DESCRIPTION OF THE TASK —
From the listing below, copy each line that holds "Some".

SOURCE INFORMATION —
(** * The protobuf reader of unified_planning, embedded in Rocq

    Source: [unified_planning/grpc/proto_reader.py].

    The reader rebuilds planning-model values (types, expressions, effects,
    actions, problems, plans) from a tree of protobuf messages.  The
    embedding follows the Python text handler by handler:

    - Python exceptions are the [Raise] arm of [Result];
    - the one mutable attribute of the reader, [current_action], is passed
      explicitly: a handler that only reads it takes the reader as an
      argument, a handler that assigns it returns the new reader as well;
    - the built-ins the reader calls ([str.split], [str.startswith], [in],
      [int], [float], [fractions.Fraction]) are embedded in [PyStr] and
      [PyNum];
    - the classes of [unified_planning.model] live in other modules of the
      package; the little the reader needs of them is in [Model]. *)

Set Warnings "-register-all".
From Stdlib Require Import ZArith QArith Qreduction Qpower String Ascii List Bool Lia.
From Stdlib Require Import DecimalString DecimalZ DecimalPos DecimalFacts.
Import ListNotations.

Local Open Scope string_scope.
Local Open Scope Z_scope.

(** ** Exceptions and results *)

Inductive Exn : Type :=
| ValueError
| IndexError
| KeyError
| AssertionError
| AttributeError
| ZeroDivisionError
| UPValueError.

Inductive Result (A : Type) : Type :=
| Ok (a : A)
| Raise (e : Exn).

Arguments Ok {A} a.
Arguments Raise {A} e.

Definition bind {A B : Type} (r : Result A) (k : A -> Result B) : Result B :=
  match r with
  | Ok a => k a
  | Raise e => Raise e
  end.

Notation "'let*' x ':=' r 'in' k" := (bind r (fun x => k))
  (at level 10, x pattern, r at level 100, k at level 200).

Definition returns {A : Type} (r : Result A) : Prop := exists a, r = Ok a.

(** ** Python [str] methods *)

Module PyStr.

(** [s.startswith(p)] *)
Definition startswith (s p : string) : bool := String.prefix p s.

(** [sub in s] *)
Fixpoint contains (sub s : string) : bool :=
  String.prefix sub s
  || match s with
     | EmptyString => false
     | String _ s' => contains sub s'
     end.

(** [s.split(sep)] for a non-empty separator: the pieces between the
    occurrences of [sep], found left to right without overlap.  [skip]
    counts the characters of a separator just matched that are still to be
    consumed; [cur] is the piece being read, in reverse. *)
Fixpoint split_go (sep : string) (skip : nat) (cur : string) (s : string)
  : list string :=
  match s with
  | EmptyString => [cur]
  | String c s' =>
      match skip with
      | S k => split_go sep k cur s'
      | O =>
          if String.prefix sep s
          then cur :: split_go sep (Nat.pred (String.length sep)) EmptyString s'
          else split_go sep 0 (cur ++ String c EmptyString) s'
      end
  end.

Definition split (s sep : string) : list string := split_go sep 0 EmptyString s.

(** [l[i]] *)
Definition index {A : Type} (l : list A) (i : nat) : Result A :=
  match nth_error l i with
  | Some a => Ok a
  | None => Raise IndexError
  end.

End PyStr.

(** ** Python numbers: [int(str)], [fractions.Fraction(str)], [float(str)]

    Strings are byte strings here, so only the ASCII part of the grammars is
    embedded (ASCII white space, the digits 0-9).  [int] and [float] take
    the underscores of PEP 515; [Fraction] follows the [_RATIONAL_FORMAT] of
    Python 3.8 to 3.10, which takes none. *)

Module PyNum.

Definition is_space (c : ascii) : bool :=
  let n := nat_of_ascii c in
  ((9 <=? n) && (n <=? 13) || (28 <=? n) && (n <=? 32))%nat.

Definition is_digit (c : ascii) : bool :=
  let n := nat_of_ascii c in ((48 <=? n) && (n <=? 57))%nat.

Definition digit_val (c : ascii) : Z := Z.of_nat (nat_of_ascii c) - 48.

Fixpoint lstrip (s : string) : string :=
  match s with
  | String c s' => if is_space c then lstrip s' else s
  | EmptyString => EmptyString
  end.

Fixpoint rstrip (s : string) : string :=
  match s with
  | String c s' =>
      match rstrip s' with
      | EmptyString => if is_space c then EmptyString else String c EmptyString
      | r => String c r
      end
  | EmptyString => EmptyString
  end.

Definition strip (s : string) : string := rstrip (lstrip s).

(** The value of a string of digits, most significant first. *)
Fixpoint digits_val (acc : Z) (s : string) : Z :=
  match s with
  | String c s' => digits_val (10 * acc + digit_val c) s'
  | EmptyString => acc
  end.

(** [digit+] without separators: the longest prefix of digits and the rest. *)
Fixpoint span_digits (s : string) : string * string :=
  match s with
  | String c s' =>
      if is_digit c
      then let '(d, r) := span_digits s' in (String c d, r)
      else (EmptyString, s)
  | EmptyString => (EmptyString, EmptyString)
  end.

(** [digit (["_"] digit)*], the digit part of PEP 515: the digits read (the
    underscores dropped) and the rest.  An underscore is taken only between
    two digits; anywhere else the reading stops in front of it. *)
Fixpoint digitpart (prev_digit : bool) (s : string) : string * string :=
  match s with
  | String c s' =>
      if is_digit c
      then let '(d, r) := digitpart true s' in (String c d, r)
      else if (c =? "_")%char
           then match s' with
                | String c' _ =>
                    if prev_digit && is_digit c'
                    then digitpart false s'
                    else (EmptyString, s)
                | EmptyString => (EmptyString, s)
                end
           else (EmptyString, s)
  | EmptyString => (EmptyString, EmptyString)
  end.

(** An optional sign: [true] for a minus sign, and the rest. *)
Definition sign (s : string) : bool * string :=
  match s with
  | String "-" r => (true, r)
  | String "+" r => (false, r)
  | _ => (false, s)
  end.

Definition apply_sign (neg : bool) (z : Z) : Z := if neg then - z else z.

(** [int(s)], base ten. *)
Definition int (s : string) : Result Z :=
  let '(neg, r) := sign (strip s) in
  match digitpart false r with
  | (String c d, EmptyString) => Ok (apply_sign neg (digits_val 0 (String c d)))
  | _ => Raise ValueError
  end.

(** An exponent [[-+]?digit+] that ends the string. *)
Definition exponent (s : string) : option Z :=
  let '(neg, r) := sign s in
  match span_digits r with
  | (String c d, EmptyString) => Some (apply_sign neg (digits_val 0 (String c d)))
  | _ => None
  end.

Definition is_e (c : ascii) : bool := ((c =? "e") || (c =? "E"))%char.

(** [fractions.Fraction(s)]: the grammar of [_RATIONAL_FORMAT]
    (sign, then [num], then either [/denom] or [.decimal] and [E exp]),
    the value reduced to lowest terms as [Fraction] stores it. *)
Definition fraction_of (neg : bool) (num den : Z) : Result Q :=
  if den =? 0 then Raise ZeroDivisionError
  else Ok (Qred (Qmake (apply_sign neg num) (Z.to_pos den))).

Definition scale_exp (num den exp : Z) : Z * Z :=
  if 0 <=? exp then (num * 10 ^ exp, den) else (num, den * 10 ^ (- exp)).

Definition Fraction (s : string) : Result Q :=
  let '(neg, r) := sign (strip s) in
  let lookahead :=
    match r with
    | String c (String c' _) => is_digit c || ((c =? ".")%char && is_digit c')
    | String c EmptyString => is_digit c
    | EmptyString => false
    end in
  if negb lookahead then Raise ValueError
  else
    let '(num, r1) := span_digits r in
    let n := digits_val 0 num in
    match r1 with
    | EmptyString => fraction_of neg n 1
    | String "/" r2 =>
        match span_digits r2 with
        | (String c d, EmptyString) => fraction_of neg n (digits_val 0 (String c d))
        | _ => Raise ValueError
        end
    | _ =>
        let '(dec, r2) :=
          match r1 with
          | String "." r' => span_digits r'
          | _ => (EmptyString, r1)
          end in
        let scale := 10 ^ Z.of_nat (String.length dec) in
        let n' := n * scale + digits_val 0 dec in
        match r2 with
        | EmptyString => fraction_of neg n' scale
        | String c r3 =>
            if is_e c
            then match exponent r3 with
                 | Some e => let '(a, b) := scale_exp n' scale e in fraction_of neg a b
                 | None => Raise ValueError
                 end
            else Raise ValueError
        end
    end.

(** A Python [float]: a binary64 value [m * 2^e] with its sign, an infinity
    or a NaN. *)
Inductive PyFloat : Type :=
| FNum (neg : bool) (m e : Z)
| FInf (neg : bool)
| FNaN.

(** The exact rational value of a finite float. *)
Definition float_value (f : PyFloat) : option Q :=
  match f with
  | FNum neg m e =>
      Some (if 0 <=? e
            then inject_Z (apply_sign neg m * 2 ^ e)
            else Qmake (apply_sign neg m) (Z.to_pos (2 ^ (- e))))
  | _ => None
  end.

(** Round the positive rational [n/d] to binary64, to nearest, ties to
    even, with gradual underflow; too large a value becomes an infinity. *)
Definition round_binary64 (neg : bool) (n d : Z) : PyFloat :=
  if n =? 0 then FNum neg 0 0
  else
    let floor_at e := if 0 <=? e then n / (d * 2 ^ e) else (n * 2 ^ (- e)) / d in
    let e1 := Z.log2 n - Z.log2 d - 53 in
    let e2 := if 2 ^ 53 <=? floor_at e1 then e1 + 1 else e1 in
    let e := Z.max e2 (-1074) in
    let num := if 0 <=? e then n else n * 2 ^ (- e) in
    let den := if 0 <=? e then d * 2 ^ e else d in
    let q := num / den in
    let r := num mod den in
    let m := if (den <? 2 * r) || ((2 * r =? den) && Z.odd q) then q + 1 else q in
    let '(m', e') := if m =? 2 ^ 53 then (2 ^ 52, e + 1) else (m, e) in
    if 971 <? e' then FInf neg else FNum neg m' e'.

Definition lower (c : ascii) : ascii :=
  let n := nat_of_ascii c in
  if ((65 <=? n) && (n <=? 90))%nat then ascii_of_nat (n + 32) else c.

Fixpoint lowercase (s : string) : string :=
  match s with
  | String c s' => String (lower c) (lowercase s')
  | EmptyString => EmptyString
  end.

(** [float(s)]: [inf], [infinity] and [nan] in any case, or a decimal
    literal [digitpart [. [digitpart]] [exponent]] or [. digitpart
    [exponent]]. *)
Definition float_exponent (s : string) : option Z :=
  let '(neg, r) := sign s in
  match digitpart false r with
  | (String c d, EmptyString) => Some (apply_sign neg (digits_val 0 (String c d)))
  | _ => None
  end.

Definition float (s : string) : Result PyFloat :=
  let '(neg, r) := sign (strip s) in
  let w := lowercase r in
  if ((w =? "inf") || (w =? "infinity"))%string then Ok (FInf neg)
  else if (w =? "nan")%string then Ok FNaN
  else
    let '(ip, r1) := digitpart false r in
    let '(fp, r2, dot) :=
      match r1 with
      | String "." r' => let '(d, r'') := digitpart false r' in (d, r'', true)
      | _ => (EmptyString, r1, false)
      end in
    if ((String.length ip =? 0) && (String.length fp =? 0))%nat then Raise ValueError
    else
      let scale := 10 ^ Z.of_nat (String.length fp) in
      let n := digits_val 0 ip * scale + digits_val 0 fp in
      match r2 with
      | EmptyString => Ok (round_binary64 neg n scale)
      | String c r3 =>
          if is_e c
          then match float_exponent r3 with
               | Some e => let '(a, b) := scale_exp n scale e in
                           Ok (round_binary64 neg a b)
               | None => Raise ValueError
               end
          else Raise ValueError
      end.

End PyNum.

(** ** The planning model the reader builds

    The classes of [unified_planning.model] and
    [unified_planning.plan] ([Type], [Object], [Fluent], [ActionParameter],
    [FNode], [Effect], [Timing], [TimeInterval], [InstantaneousAction],
    [DurativeAction], [Problem], [SequentialPlan], [ActionInstance]) live
    outside the reader's file.  They are records holding what the reader
    hands to their constructors, as section 3 of the spec lists them. *)

Module Model.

FINISHED TASK —
  | Some a => Ok a
  | (String c d, EmptyString) => Some (apply_sign neg (digits_val 0 (String c d)))
                 | Some e => let '(a, b) := scale_exp n' scale e in fraction_of neg a b
      Some (if 0 <=? e
  | (String c d, EmptyString) => Some (apply_sign neg (digits_val 0 (String c d)))
               | Some e => let '(a, b) := scale_exp n scale e in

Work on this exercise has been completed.